(Source data)
<<<<
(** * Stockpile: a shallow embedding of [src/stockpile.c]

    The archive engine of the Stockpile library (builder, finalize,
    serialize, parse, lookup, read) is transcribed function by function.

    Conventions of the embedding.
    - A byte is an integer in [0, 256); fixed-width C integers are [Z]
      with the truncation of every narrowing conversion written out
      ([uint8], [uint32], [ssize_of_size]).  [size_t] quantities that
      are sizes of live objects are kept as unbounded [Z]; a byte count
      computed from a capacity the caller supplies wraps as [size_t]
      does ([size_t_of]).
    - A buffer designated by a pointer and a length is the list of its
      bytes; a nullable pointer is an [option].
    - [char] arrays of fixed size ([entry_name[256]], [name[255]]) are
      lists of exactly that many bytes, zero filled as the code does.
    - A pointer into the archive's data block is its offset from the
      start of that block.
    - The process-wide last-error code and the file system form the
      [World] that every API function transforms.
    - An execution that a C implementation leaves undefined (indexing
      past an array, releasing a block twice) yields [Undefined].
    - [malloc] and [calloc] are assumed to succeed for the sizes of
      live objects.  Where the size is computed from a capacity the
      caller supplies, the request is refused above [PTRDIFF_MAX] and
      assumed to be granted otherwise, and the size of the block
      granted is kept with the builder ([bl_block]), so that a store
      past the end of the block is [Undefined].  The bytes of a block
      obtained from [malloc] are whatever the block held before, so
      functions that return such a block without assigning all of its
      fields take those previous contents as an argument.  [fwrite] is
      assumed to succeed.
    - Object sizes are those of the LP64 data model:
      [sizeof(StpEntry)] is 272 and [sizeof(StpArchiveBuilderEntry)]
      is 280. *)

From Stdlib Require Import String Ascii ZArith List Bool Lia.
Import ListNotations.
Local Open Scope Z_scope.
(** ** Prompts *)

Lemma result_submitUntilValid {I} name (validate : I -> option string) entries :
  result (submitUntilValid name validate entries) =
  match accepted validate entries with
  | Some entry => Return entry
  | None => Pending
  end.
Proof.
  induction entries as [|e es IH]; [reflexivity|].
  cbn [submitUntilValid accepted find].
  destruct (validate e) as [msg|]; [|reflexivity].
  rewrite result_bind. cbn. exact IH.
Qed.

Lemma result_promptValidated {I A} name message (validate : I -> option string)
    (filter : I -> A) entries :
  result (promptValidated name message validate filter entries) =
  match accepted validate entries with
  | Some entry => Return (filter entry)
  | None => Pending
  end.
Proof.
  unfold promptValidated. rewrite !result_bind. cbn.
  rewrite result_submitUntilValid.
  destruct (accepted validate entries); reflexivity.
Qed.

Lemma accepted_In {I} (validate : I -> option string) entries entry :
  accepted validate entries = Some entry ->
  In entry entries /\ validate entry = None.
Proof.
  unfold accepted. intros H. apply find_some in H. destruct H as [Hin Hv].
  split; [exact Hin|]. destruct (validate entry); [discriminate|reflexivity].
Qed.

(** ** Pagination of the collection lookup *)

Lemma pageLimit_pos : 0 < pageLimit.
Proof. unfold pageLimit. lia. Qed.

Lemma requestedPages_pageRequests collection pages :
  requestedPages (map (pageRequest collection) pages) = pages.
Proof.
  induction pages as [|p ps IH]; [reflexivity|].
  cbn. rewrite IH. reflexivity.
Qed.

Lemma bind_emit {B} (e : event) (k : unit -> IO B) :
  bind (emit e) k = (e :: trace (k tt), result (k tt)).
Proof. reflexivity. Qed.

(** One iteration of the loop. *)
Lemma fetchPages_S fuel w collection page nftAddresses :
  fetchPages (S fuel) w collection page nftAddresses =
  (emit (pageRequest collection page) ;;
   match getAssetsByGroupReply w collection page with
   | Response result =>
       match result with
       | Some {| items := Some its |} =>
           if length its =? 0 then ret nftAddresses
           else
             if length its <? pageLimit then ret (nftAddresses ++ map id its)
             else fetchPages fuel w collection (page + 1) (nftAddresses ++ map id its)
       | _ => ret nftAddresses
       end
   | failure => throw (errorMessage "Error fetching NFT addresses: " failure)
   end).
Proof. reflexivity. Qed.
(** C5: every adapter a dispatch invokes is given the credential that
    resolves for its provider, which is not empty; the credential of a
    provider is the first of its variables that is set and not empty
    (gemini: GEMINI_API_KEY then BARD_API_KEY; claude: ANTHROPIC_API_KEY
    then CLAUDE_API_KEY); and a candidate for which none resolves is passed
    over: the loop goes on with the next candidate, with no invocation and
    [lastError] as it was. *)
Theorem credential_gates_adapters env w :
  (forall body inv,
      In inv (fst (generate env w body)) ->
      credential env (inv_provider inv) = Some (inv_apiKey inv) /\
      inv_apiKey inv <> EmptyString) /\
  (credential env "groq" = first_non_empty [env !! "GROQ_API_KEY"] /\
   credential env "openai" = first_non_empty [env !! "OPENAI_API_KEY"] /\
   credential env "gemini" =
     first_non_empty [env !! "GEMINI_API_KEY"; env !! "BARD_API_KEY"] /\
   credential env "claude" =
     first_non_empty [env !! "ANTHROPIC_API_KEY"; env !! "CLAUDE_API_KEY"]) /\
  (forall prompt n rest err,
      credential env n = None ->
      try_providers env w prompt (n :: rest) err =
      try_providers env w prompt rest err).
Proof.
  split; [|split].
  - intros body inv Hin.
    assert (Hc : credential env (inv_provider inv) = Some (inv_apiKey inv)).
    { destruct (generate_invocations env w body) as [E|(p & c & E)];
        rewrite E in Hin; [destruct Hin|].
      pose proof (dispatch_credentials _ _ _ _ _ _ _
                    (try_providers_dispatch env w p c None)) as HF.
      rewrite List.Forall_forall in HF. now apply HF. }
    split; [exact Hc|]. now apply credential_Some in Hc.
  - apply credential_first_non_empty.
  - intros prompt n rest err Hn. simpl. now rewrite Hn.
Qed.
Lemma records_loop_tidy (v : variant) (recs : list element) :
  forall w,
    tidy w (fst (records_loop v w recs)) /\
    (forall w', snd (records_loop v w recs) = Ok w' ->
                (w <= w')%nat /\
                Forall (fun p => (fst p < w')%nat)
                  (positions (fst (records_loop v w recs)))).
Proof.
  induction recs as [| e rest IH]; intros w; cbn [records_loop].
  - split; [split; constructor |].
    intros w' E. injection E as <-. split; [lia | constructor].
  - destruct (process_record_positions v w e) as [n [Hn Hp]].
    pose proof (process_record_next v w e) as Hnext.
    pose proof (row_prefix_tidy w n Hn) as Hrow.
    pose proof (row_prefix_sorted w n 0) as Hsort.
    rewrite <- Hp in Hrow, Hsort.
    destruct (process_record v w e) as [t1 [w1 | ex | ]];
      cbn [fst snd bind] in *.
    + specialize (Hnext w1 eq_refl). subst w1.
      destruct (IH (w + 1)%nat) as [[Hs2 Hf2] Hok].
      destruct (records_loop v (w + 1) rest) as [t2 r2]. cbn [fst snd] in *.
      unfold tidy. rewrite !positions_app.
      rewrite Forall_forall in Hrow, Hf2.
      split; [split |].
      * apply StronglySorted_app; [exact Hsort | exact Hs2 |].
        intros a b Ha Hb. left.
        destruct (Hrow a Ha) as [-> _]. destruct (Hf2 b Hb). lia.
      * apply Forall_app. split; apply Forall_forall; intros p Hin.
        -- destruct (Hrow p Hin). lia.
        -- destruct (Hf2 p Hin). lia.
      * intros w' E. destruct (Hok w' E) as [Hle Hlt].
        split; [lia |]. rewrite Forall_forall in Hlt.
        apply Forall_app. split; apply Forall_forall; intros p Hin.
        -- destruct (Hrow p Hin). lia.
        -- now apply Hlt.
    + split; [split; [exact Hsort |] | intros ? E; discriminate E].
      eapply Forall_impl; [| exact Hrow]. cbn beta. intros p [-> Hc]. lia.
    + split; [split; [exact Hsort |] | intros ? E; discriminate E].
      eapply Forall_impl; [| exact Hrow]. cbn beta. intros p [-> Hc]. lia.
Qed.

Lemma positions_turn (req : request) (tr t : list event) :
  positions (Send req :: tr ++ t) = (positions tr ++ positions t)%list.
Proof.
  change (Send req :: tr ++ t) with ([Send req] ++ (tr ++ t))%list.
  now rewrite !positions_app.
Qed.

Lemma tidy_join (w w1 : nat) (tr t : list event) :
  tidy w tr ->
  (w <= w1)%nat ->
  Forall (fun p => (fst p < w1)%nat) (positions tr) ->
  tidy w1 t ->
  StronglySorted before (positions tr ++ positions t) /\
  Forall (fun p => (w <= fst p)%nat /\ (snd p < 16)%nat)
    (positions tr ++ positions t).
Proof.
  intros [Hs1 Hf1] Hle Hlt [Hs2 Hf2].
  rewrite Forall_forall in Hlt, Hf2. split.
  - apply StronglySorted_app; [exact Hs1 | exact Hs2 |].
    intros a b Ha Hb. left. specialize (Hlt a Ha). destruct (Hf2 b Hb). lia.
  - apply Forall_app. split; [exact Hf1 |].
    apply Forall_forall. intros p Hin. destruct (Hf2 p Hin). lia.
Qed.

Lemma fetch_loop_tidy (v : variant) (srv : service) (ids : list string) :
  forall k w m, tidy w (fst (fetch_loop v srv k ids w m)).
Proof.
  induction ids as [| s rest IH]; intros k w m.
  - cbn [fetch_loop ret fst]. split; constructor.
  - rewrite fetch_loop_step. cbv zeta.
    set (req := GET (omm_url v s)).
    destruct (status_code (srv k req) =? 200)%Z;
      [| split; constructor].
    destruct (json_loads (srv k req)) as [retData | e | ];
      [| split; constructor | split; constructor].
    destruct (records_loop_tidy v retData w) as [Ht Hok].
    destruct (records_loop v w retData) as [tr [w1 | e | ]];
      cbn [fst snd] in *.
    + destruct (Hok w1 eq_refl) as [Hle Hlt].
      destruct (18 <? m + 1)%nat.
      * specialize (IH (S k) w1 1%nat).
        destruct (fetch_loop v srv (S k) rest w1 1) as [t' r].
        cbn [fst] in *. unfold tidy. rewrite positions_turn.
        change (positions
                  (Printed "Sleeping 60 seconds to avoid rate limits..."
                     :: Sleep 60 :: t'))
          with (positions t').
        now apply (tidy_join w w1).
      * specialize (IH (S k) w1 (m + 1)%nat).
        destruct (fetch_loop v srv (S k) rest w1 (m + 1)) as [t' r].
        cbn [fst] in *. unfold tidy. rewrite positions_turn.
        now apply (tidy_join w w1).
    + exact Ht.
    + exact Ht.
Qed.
>>>>
WHAT NEEDS TO BE DONE
Print, without alteration, only the lines above between the one holding "[lastError] as it was. *)" and the one holding "- destruct (process_record_positions", inclusive.

OUTPUT FOR THIS EXERCISE
    [lastError] as it was. *)
Theorem credential_gates_adapters env w :
  (forall body inv,
      In inv (fst (generate env w body)) ->
      credential env (inv_provider inv) = Some (inv_apiKey inv) /\
      inv_apiKey inv <> EmptyString) /\
  (credential env "groq" = first_non_empty [env !! "GROQ_API_KEY"] /\
   credential env "openai" = first_non_empty [env !! "OPENAI_API_KEY"] /\
   credential env "gemini" =
     first_non_empty [env !! "GEMINI_API_KEY"; env !! "BARD_API_KEY"] /\
   credential env "claude" =
     first_non_empty [env !! "ANTHROPIC_API_KEY"; env !! "CLAUDE_API_KEY"]) /\
  (forall prompt n rest err,
      credential env n = None ->
      try_providers env w prompt (n :: rest) err =
      try_providers env w prompt rest err).
Proof.
  split; [|split].
  - intros body inv Hin.
    assert (Hc : credential env (inv_provider inv) = Some (inv_apiKey inv)).
    { destruct (generate_invocations env w body) as [E|(p & c & E)];
        rewrite E in Hin; [destruct Hin|].
      pose proof (dispatch_credentials _ _ _ _ _ _ _
                    (try_providers_dispatch env w p c None)) as HF.
      rewrite List.Forall_forall in HF. now apply HF. }
    split; [exact Hc|]. now apply credential_Some in Hc.
  - apply credential_first_non_empty.
  - intros prompt n rest err Hn. simpl. now rewrite Hn.
Qed.
Lemma records_loop_tidy (v : variant) (recs : list element) :
  forall w,
    tidy w (fst (records_loop v w recs)) /\
    (forall w', snd (records_loop v w recs) = Ok w' ->
                (w <= w')%nat /\
                Forall (fun p => (fst p < w')%nat)
                  (positions (fst (records_loop v w recs)))).
Proof.
  induction recs as [| e rest IH]; intros w; cbn [records_loop].
  - split; [split; constructor |].
    intros w' E. injection E as <-. split; [lia | constructor].
  - destruct (process_record_positions v w e) as [n [Hn Hp]].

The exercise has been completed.